«Le livre, une affaire de famille». C'était le thème de ce 32e Salon du livre qui se terminera aujourd'hui à 16h après que les dernières hordes d'écoliers - 18 000 depuis mercredi dernier - seront reparties de cette affaire de famille qui, dans leur cas, se sera passée sans les parents. Hyper-cool.

Dans la cohue d'hier, toute familiale celle-là, le Salon tirait ses dernières salves. Chez Michel Brûlé, des centaines de personnes ont fait la file pour se faire dédicacer une ou deux copies (la deuxième pour leur beauf fédéraliste) de La souveraineté du Québec - Hier, aujourd'hui et demain de Jacques Parizeau. Plus de 1000 copies vendues, nous a dit l'éditeur en soulignant que 500 représentait déjà un plateau exceptionnel. Aux Intouchables, l'autre enseigne de Brûlé, la file des fans d'Aurélie Laflamme faisait quasiment le tour de la place en avançant à petits pas: «Ça déménage pas vite», nous a dit un père patient, en faisant référence au dernier titre d'India Desjardins, invitée d'honneur et star féminine de ce Salon.

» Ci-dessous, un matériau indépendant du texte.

(** The first [setdefault] on a name decides its value when the name was
    absent. *)
Lemma setdefaults_first (l : list (string * cfg_value)) (k : string)
    (cfg : gmap string cfg_value) :
  cfg !! k = None →
  foldl (λ c kv, setdefault kv.1 kv.2 c) cfg l !! k
  = from_option Some (cfg !! k) (first_value k l).
Proof.
  revert cfg. induction l as [|[k' v'] l IH]; intros cfg Hk; [done|].
  simpl. destruct (decide (k' = k)) as [->|Hne]; simpl.
  - apply setdefaults_keep. by apply setdefault_sets.
  - rewrite IH by (rewrite setdefault_other; done).
    by rewrite setdefault_other.
Qed.

Lemma apply_defaults_absent (k : string) (cfg : gmap string cfg_value) :
  cfg !! k = None →
  apply_defaults cfg !! k = first_value k default_options.
Proof.
  intros Hk. unfold apply_defaults. rewrite setdefaults_first by done.
  rewrite Hk. by destruct (first_value k default_options).
Qed.

Section Properties.

Context `{Domain} `{!DefaultCallbacks} `{!Signer}.

Lemma config_set_exception_callbacks (app : Sanic) :
  config (_set_exception_callbacks app) = config app.
Proof. reflexivity. Qed.

(** [init_app] never touches the configuration. *)
Lemma config_init_app (app : Sanic) : config (init_app app) = config app.
Proof. reflexivity. Qed.

(** Awaiting the coroutine runs the body. *)
Lemma config_awaited (app : Sanic) :
  config (await _set_default_configuration_options app).2
  = apply_defaults (config app).
Proof. reflexivity. Qed.

Lemma awaited_default_value (app : Sanic) (k : string) (v : cfg_value) :
  first_value k default_options = Some v →
  config app !! k = None →
  config (await _set_default_configuration_options app).2 !! k = Some v.
Proof.
  intros Hf Hk. rewrite config_awaited.
  by rewrite apply_defaults_absent.
Qed.

(** What the body of [_set_default_configuration_options] would do if it
    ran: every documented default is in place wherever the application set
    nothing. *)
Lemma awaited_defaults (app : Sanic) :
  Forall (λ kv, config app !! kv.1 = None →
                config (await _set_default_configuration_options app).2
                  !! kv.1 = Some kv.2)
         documented_defaults.
Proof.
  unfold documented_defaults.
  repeat apply Forall_cons_2; try apply Forall_nil_2;
    apply awaited_default_value; vm_compute; reflexivity.
Qed.

(** C10: an option the application has set before [init_app] keeps its
    value: [init_app] leaves it alone, and so does the default-setting body
    when it is run, since [setdefault] only fills in absent names. *)
Theorem init_app_keeps_supplied_options (app : Sanic) (k : string)
    (v : cfg_value) :
  config app !! k = Some v →
  config (init_app app) !! k = Some v
  ∧ config (await _set_default_configuration_options app).2 !! k = Some v.
Proof.
  intros Hk. split.
  - by rewrite config_init_app.
  - rewrite config_awaited. by apply apply_defaults_keeps.
Qed.

(** C3: [init_app] on an application that set nothing leaves every
    documented option unset: the configuration after [init_app] is the
    configuration before it, because the coroutine that holds the
    [setdefault] calls is dropped without being awaited. *)
Theorem init_app_sets_no_default :
  (∀ app : Sanic, config (init_app app) = config app)
  ∧ Forall (λ kv, config (init_app (new_app ∅)) !! kv.1 = None)
           documented_defaults.
Proof.
  split; [apply config_init_app|].
  apply Forall_forall. intros kv _. rewrite config_init_app. simpl.
  apply lookup_empty.
Qed.

(** ** The exception handlers *)

(** The table [init_app] builds on a fresh application, handler by
    handler. *)
Lemma init_app_handlers (cfg : gmap string cfg_value) :
  error_handlers (init_app (new_app cfg))
  = [ (NoAuthorizationError, handle_auth_error);
      (CSRFError, handle_csrf_error);
      (ExpiredSignatureError, handle_expired_error);
      (InvalidHeaderError, handle_invalid_header_error);
      (InvalidTokenError, handle_invalid_token_error);
      (JWTDecodeError, handle_jwt_decode_error);
      (WrongTokenError, handle_wrong_token_error);
      (RevokedTokenError, handle_revoked_token_error);
      (FreshTokenRequired, handle_fresh_token_required);
      (UserLoadError, handler_user_load_error);
      (UserClaimsVerificationError, handle_failed_user_claims_verification) ].
Proof. reflexivity. Qed.





(** ** The registry *)

(** What [__init__] stores does not depend on the application it is given. *)
Lemma init_registry (app : option Sanic) (h : Hook) :
  hook_value (__init__ app).1 h = default_of h.
Proof. destruct app, h; reflexivity. Qed.

Lemma init_sets_all_but_optional (app : option Sanic) (h : Hook) :
  hook_is_set (__init__ app).1 h = negb (optional_hook h).
Proof. destruct app, h; reflexivity. Qed.

Lemma call_loader_sets (h : Hook) (cb : hook_ty h) (self : JWTManager) :
  iscoroutinefunction h = false →
  hook_value (call_loader h cb self) h = Some cb.
Proof. destruct h; simpl; intros Hs; try discriminate Hs; reflexivity. Qed.

Lemma call_loader_frame (h h' : Hook) (cb : hook_ty h) (self : JWTManager) :
  h' ≠ h → hook_value (call_loader h cb self) h' = hook_value self h'.
Proof. destruct h, h'; intros Hne; try reflexivity; by destruct Hne. Qed.

(** A loader declared [async def] registers nothing when it is merely
    called, and registers its callback once the coroutine is awaited. *)
Lemma async_loader_needs_await (self : JWTManager)
    (cb : Obj → gmap string Json) :
  hook_value (call_loader user_claims cb self) user_claims
  = hook_value self user_claims
  ∧ hook_value (await (user_claims_loader cb) self).2 user_claims = Some cb.
Proof. split; reflexivity. Qed.

(** C4, as the code has it: construction stores the default callback under
    every name but the two optional ones (user loader and blacklist check),
    which it leaves at [None]; a registration through a loader declared with
    a plain [def] replaces the callback stored under its name, the last one
    registered being the one in place, and leaves the other names alone. *)
Theorem registry_seeded_and_last_registration_wins (app : option Sanic)
    (self : JWTManager) (h h' : Hook) (cb1 cb2 : hook_ty h) :
  iscoroutinefunction h = false →
  hook_value (__init__ app).1 h' = default_of h'
  ∧ hook_is_set (__init__ app).1 h' = negb (optional_hook h')
  ∧ hook_value (call_loader h cb1 self) h = Some cb1
  ∧ hook_value (call_loader h cb2 (call_loader h cb1 self)) h = Some cb2
  ∧ (h' ≠ h → hook_value (call_loader h cb1 self) h' = hook_value self h').
Proof.
  intros Hsync. split; [apply init_registry|].
  split; [apply init_sets_all_but_optional|].
  split; [by apply call_loader_sets|].
  split; [by apply call_loader_sets|].
  apply call_loader_frame.
Qed.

Les autres gros vendeurs, dans le désordre: L'énigme du retour de Dany Laferrière, bien sûr, le prix Médicis du Boréal; La Renarde et le mal peigné, les fragments de correspondance de Pauline Julien et Gérald Godin (Leméac); Vers un pacte de l'eau de Maude Barlow (Écosociété); La Frousse de Bruno Blanchet et Le Dernier Continent de Jean Lemire (Éditions La Presse). «Salon de hockey» aux Éditions de l'Homme où Les légendes des Canadiens de Léandre Normand et Pierre Bruneau a fait un tabac comme La carte des desserts de Patrice Demers.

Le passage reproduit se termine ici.